Like the CPS, the C2SS is a national sample of 700,000 households and excludes group quarters. Unlike the CPS, however, the C2SS uses a sampling frame based on the 2000 Master Address File (MAF), the same source used for Census 2000. The Census 2000 Supplementary Survey was conducted over a time period from January through December, 2000.
The population universe for Census 2000 is the resident population of the United States as of 1 April 2000. All housing units are identified and enumerated using the 2000 MAF. Nativity questions, however, are included only on the long form, a sample of the U.S. population. Because the Census seeks to count the entire U.S. resident population, the data include individuals living in group quarters. For the purposes of this comparison, however, the provisional Census 2000 data are divided into household and group quarters populations.
Table 1 summarizes these basic differences in coverage across the three data sources. Differences in sampling frames/address files, respondent pools, and especially survey/census durations provide possible explanations for differences in nativity estimates across the data sources under analysis.
With respect to overall coverage of the data sources in question, there exists a mixture of census and survey methodologies used to obtain data. The following sections address some of these differences.
Mode of collection
The nativity data collected in the CPS are acquired in the initial interview of the sample household. That is, questions that concern place of birth, citizenship status and year of entry are asked by a CPS interviewer at the time the household enters the survey. Consequently, nearly all CPS nativity data come from person-to-person interactions, where probing can produce more reliable responses.
The Census 2000 data rely heavily on self-administered mail-back questionnaires from long-form recipients. Enumerators usually contact individuals only if no questionnaire is received by the Census Bureau after a reasonable duration. The General Accounting Office report, "Status of Nonresponse Follow-up and Key Operations" (2000), reports a long-form mail-return rate of 54.1 percent. Measures to acquire missing information include Nonresponse Follow-up (NRFU), Coverage Edit Follow-up (CEFU) and the Coverage Improvement Follow-up (CIFU), which involve enumerator interaction. (These response rates refer to completion of the actual questionnaire; individual item response rates are discussed and presented below.)
The C2SS data were collected by means of mail-back questionnaires, follow-up telephone calls and follow-up personal visits. All sample households received an announcement of their selection as part of the survey, followed by a questionnaire. If the questionnaire was not returned within the time frame specified, a second questionnaire was delivered to the household. Households that did not return questionnaires were subject to Computer Assisted Telephone Interview (CATI) completion of the survey. One of every three remaining non-response households was visited by field interviewers for Computer Assisted Personal Interview (CAPI) completion of the survey. Table 2 presents the mode of data collection for the Census 2000 Supplementary Survey, by nativity. In brief, these figures show that data for the foreign born were more likely to be collected via personal interview - the third and final data collection attempt - than by other methods: 48.4 percent of foreign-born respondents received CAPI data collection, while only 31.4 percent of natives were surveyed in such a manner.
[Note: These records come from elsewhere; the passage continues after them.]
(** A new UUID, owned by who drew it. *)
Lemma inv_draw s t w L :
  sys_inv w L → ∃ id, (draw s t w).2 = Ok id ∧ sys_inv (draw s t w).1 (HFresh id :: L) ∧
    sysR w (draw s t w).1.
Proof.
  intros []. unfold draw. set (id := if decide _ then _ else _).
  assert (id ∉ w_ids w) as Hnew.
  { unfold id. case_decide; [apply is_fresh|done]. }
  assert (∀ b, HFresh b ∈ HFresh id :: L ↔ b = id ∨ HFresh b ∈ L) as Hel.
  { intros b. rewrite elem_of_cons. split; [intros [[= ->]|?]|intros [->|?]]; auto. }
  exists id. split_and!; [done| |by split]. split; cbn; try done.
  - intros q Hq. destruct (si_req0 q Hq). split; [by apply elem_of_union_r|done].
  - intros b Hb. apply elem_of_union_r. auto.
  - constructor; [|done]. intros (h & Hh & Hid)%list_elem_of_omap.
    destruct h as [c|b|b u e a]; [done| |]; injection Hid as ->.
    + by destruct (si_fresh0 id Hh).
    + by destruct (si_booked0 id u e a Hh).
  - intros b [->|Hb]%Hel; [|destruct (si_fresh0 b Hb) as (? & ? & ?); split_and!; [by apply elem_of_union_r|done..]].
    split_and!; [by apply elem_of_union_l, elem_of_singleton| |].
    + destruct (bookings (w_ticket w) !! id) eqn:Hb; [|done]. destruct Hnew. by apply si_rows0.
    + intros q Hq <-. by destruct (si_req0 q Hq).
  - intros b u e a [?|Hb]%elem_of_cons; [done|]. destruct (si_booked0 b u e a Hb).
    split; [by apply elem_of_union_r|done].
Qed.

(** A call about a booking the caller has created. *)
Lemma inv_send q t w L :
  sys_inv w L →
  HBooked (iq_BookingID q) (iq_UserID q) (iq_EventID q) (iq_AmountRupiah q) ∈ L →
  sys_inv (send q t w).1 L.
Proof.
  intros [] Hh. destruct (si_booked0 _ _ _ _ Hh) as [Hid Hag].
  split; cbn; try done.
  - intros k t' Ht'. destruct (si_txn0 k t' Ht') as (q' & Hq' & ?). exists q'.
    split; [apply elem_of_app; auto|done].
  - intros q' [Hq'| ->%list_elem_of_singleton]%elem_of_app; auto.
  - intros b Hb. destruct (si_fresh0 b Hb) as (? & ? & Hq). split_and!; [done..|].
    intros q' [Hq'| ->%list_elem_of_singleton]%elem_of_app; [by apply Hq|]. intros <-.
    apply list_elem_of_split in Hh as (L1 & L2 & ->).
    unfold owned in si_own0. rewrite omap_app in si_own0. cbn in si_own0.
    apply NoDup_app in si_own0 as (_ & Hdis & Hnd). apply NoDup_cons in Hnd as [Hnot _].
    apply elem_of_app in Hb as [Hb|Hb].
    + apply (Hdis (iq_BookingID q)); [|by left]. apply list_elem_of_omap. by exists (HFresh (iq_BookingID q)).
    + apply elem_of_cons in Hb as [?|Hb]; [done|]. apply Hnot.
      apply list_elem_of_omap. by exists (HFresh (iq_BookingID q)).
Qed.

Lemma inv_answer q c t w L : sys_inv w L → sys_inv (answer q c t w).1 L.
Proof. by intros []. Qed.

(** What ends up in the broker is true. *)
Lemma inv_broker m w L :
  sys_inv w L → true_report w m → sys_inv (set_broker (w_broker w ++ [m]) w) L.
Proof.
  intros [] Hm. split; cbn; try done.
  intros m' [Hm'| ->%list_elem_of_singleton]%elem_of_app; auto. by apply si_broker0.
Qed.
(* ===== verification/AuthDB.v ===== *)
(** * The auth database and its repositories

    The tables [users] and [refresh_tokens] of [migrations/auth] with their
    constraints, the domain types of [service/auth/internal/domain] and the
    repositories [UserRepo] and [RefreshTokenRepo] of
    [service/auth/internal/postgres]. *)
From S2P Require Import Prelude Effects Json Dto.

(** ** Domain types *)

Record User := mkUser {
  us_ID : string;
  us_Email : string;
  us_PasswordHash : string;
  us_Name : string;
  us_Role : Role;
  us_CreatedAt : Z;
  us_UpdatedAt : Z;
}.

Record RefreshToken := mkRefreshToken {
  rt_ID : string;
  rt_UserID : string;
  rt_TokenHash : string;
  rt_ExpiresAt : Z;
  rt_CreatedAt : Z;
}.

Record TokenPair := mkTokenPair {
  tp_AccessToken : string;
  tp_RefreshToken : string;
  tp_ExpiresIn : Z;
}.

Record Claims := mkClaims { cm_UserID : string; cm_Email : string; cm_Role : Role }.

#[export] Instance User_eq_dec : EqDecision User.
Proof. solve_decision. Defined.
#[export] Instance RefreshToken_eq_dec : EqDecision RefreshToken.
Proof. solve_decision. Defined.

Definition ErrUserExists : error := Sentinel "user with this email already exists".
Definition ErrInvalidCredentials : error := Sentinel "invalid email or password".
Definition ErrUserNotFound : error := Sentinel "user not found".
Definition ErrTokenNotFound : error := Sentinel "refresh token not found".
Definition ErrTokenExpired : error := Sentinel "refresh token expired".

(** ** Tables *)

Record AuthDB := mkAuthDB {
  users : gmap string User;
  refresh_tokens : gmap string RefreshToken;
}.

Definition set_users m (d : AuthDB) : AuthDB := mkAuthDB m (refresh_tokens d).
Definition set_tokens m (d : AuthDB) : AuthDB := mkAuthDB (users d) m.

(** [CHECK (role IN ('admin', 'eo', 'customer'))]. *)
Definition user_check (u : User) : bool :=
  bool_decide (us_Role u ∈ ["admin"; "eo"; "customer"]).

Definition has_email (email : string) (u : User) : bool := bool_decide (us_Email u = email).
Definition has_hash (hash : string) (t : RefreshToken) : bool :=
  bool_decide (rt_TokenHash t = hash).
Definition owned_by (userID : string) (t : RefreshToken) : bool :=
  bool_decide (rt_UserID t = userID).

(** ** Statements *)

(** [INSERT INTO users]: [id] and [email] are unique; the timestamps default to [NOW()]. *)
Definition insert_user (u : User) : stmt AuthDB unit := λ now d,
  let row := mkUser (us_ID u) (us_Email u) (us_PasswordHash u) (us_Name u) (us_Role u) now now in
  if negb (user_check row) then (d, Err check_violation)
  else if bool_decide (is_Some (users d !! us_ID u)) ||
          negb (bool_decide (rows (has_email (us_Email u)) (users d) = []))
  then (d, Err unique_violation)
  else (set_users (<[us_ID u := row]> (users d)) d, Ok ()).

(** [DELETE FROM users WHERE id = $1]; the refresh tokens go with it. *)
Definition delete_user (id : string) : stmt AuthDB unit := λ _ d,
  (mkAuthDB (delete id (users d))
     (filter (λ kt, owned_by id kt.2 = false) (refresh_tokens d)), Ok ()).

(** [INSERT INTO refresh_tokens]: [token_hash] is not unique. *)
Definition insert_token (t : RefreshToken) : stmt AuthDB unit := λ now d,
  let row := mkRefreshToken (rt_ID t) (rt_UserID t) (rt_TokenHash t)
    (pg_timestamp (rt_ExpiresAt t)) now in
  if bool_decide (is_Some (refresh_tokens d !! rt_ID t)) then (d, Err unique_violation)
  else if bool_decide (is_Some (users d !! rt_UserID t))
  then (set_tokens (<[rt_ID t := row]> (refresh_tokens d)) d, Ok ())
  else (d, Err foreign_key_violation).

(** [DELETE FROM refresh_tokens WHERE ...]. *)
Definition delete_tokens (P : RefreshToken → bool) : stmt AuthDB unit := λ _ d,
  (set_tokens (filter (λ kt, P kt.2 = false) (refresh_tokens d)) d, Ok ()).

(** ** The repositories *)

(** [fmt.Errorf(pre + ": %w", err)] on the error of a query. *)
Definition wrap_error {A} (pre : string) (r : res A) : res A :=
  match r with Ok a => Ok a | Err e => Err (Wrapped pre e "") end.

Section repos.
Context {X : Type → Type}.
Local Abbreviation M := (prog (eff AuthDB X)).

Definition UserRepo_Create (user : User) : M (res unit) := sql (insert_user user).

Definition UserRepo_FindByEmail (email : string) : M (res User) :=
  r ← sql (query (λ d, row_or_error (head (rows (has_email email) (users d)))));
  Ret (wrap_error "user not found: " r).

Definition UserRepo_FindByID (id : string) : M (res User) :=
  r ← sql (query (λ d, row_or_error (users d !! id)));
  Ret (wrap_error "user not found: " r).

Definition UserRepo_DeleteByID (id : string) : M (res unit) := sql (delete_user id).

Definition RefreshTokenRepo_Create (token : RefreshToken) : M (res unit) :=
  sql (insert_token token).

Definition RefreshTokenRepo_FindByHash (hash : string) : M (res RefreshToken) :=
  r ← sql (query (λ d, row_or_error (head (rows (has_hash hash) (refresh_tokens d)))));
  Ret (wrap_error "refresh token not found: " r).

Definition RefreshTokenRepo_DeleteByHash (hash : string) : M (res unit) :=
  sql (delete_tokens (has_hash hash)).

Definition RefreshTokenRepo_DeleteByUserID (userID : string) : M (res unit) :=
  sql (delete_tokens (owned_by userID)).
End repos.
The varying modes of data collection described above, especially concerning potentially sensitive questions of nativity, may contribute to observed differences in estimates.
Question position, format and skip patterns
The sequence of the nativity items (i.e., the order and position of the questions within each questionnaire), the manner in which they are stated, and the skip patterns contained within may influence certain response outcomes. As shown in Table 3, although the order of the nativity items never change in sequence relative to each other, they do shift location within the overall questionnaire across all three instruments. Further, differences exist with respect to question and response wording as well as with certain skip patterns.
Figure 1 presents the actual place-of-birth questions used in each of the three data sources. For Census 2000 and C2SS, the place-of-birth items are nearly identical: "Where was this person born?" followed by two check boxes and fields (or delimited spaces) for the name of the state of birth (if in the United States) or the country of birth (if elsewhere). The March 2000 CPS, however, phrases the question somewhat differently - "In what country were/was __________ born?" - followed by a field in which the interviewer must enter the appropriate country code (derived from adjacent computer screens).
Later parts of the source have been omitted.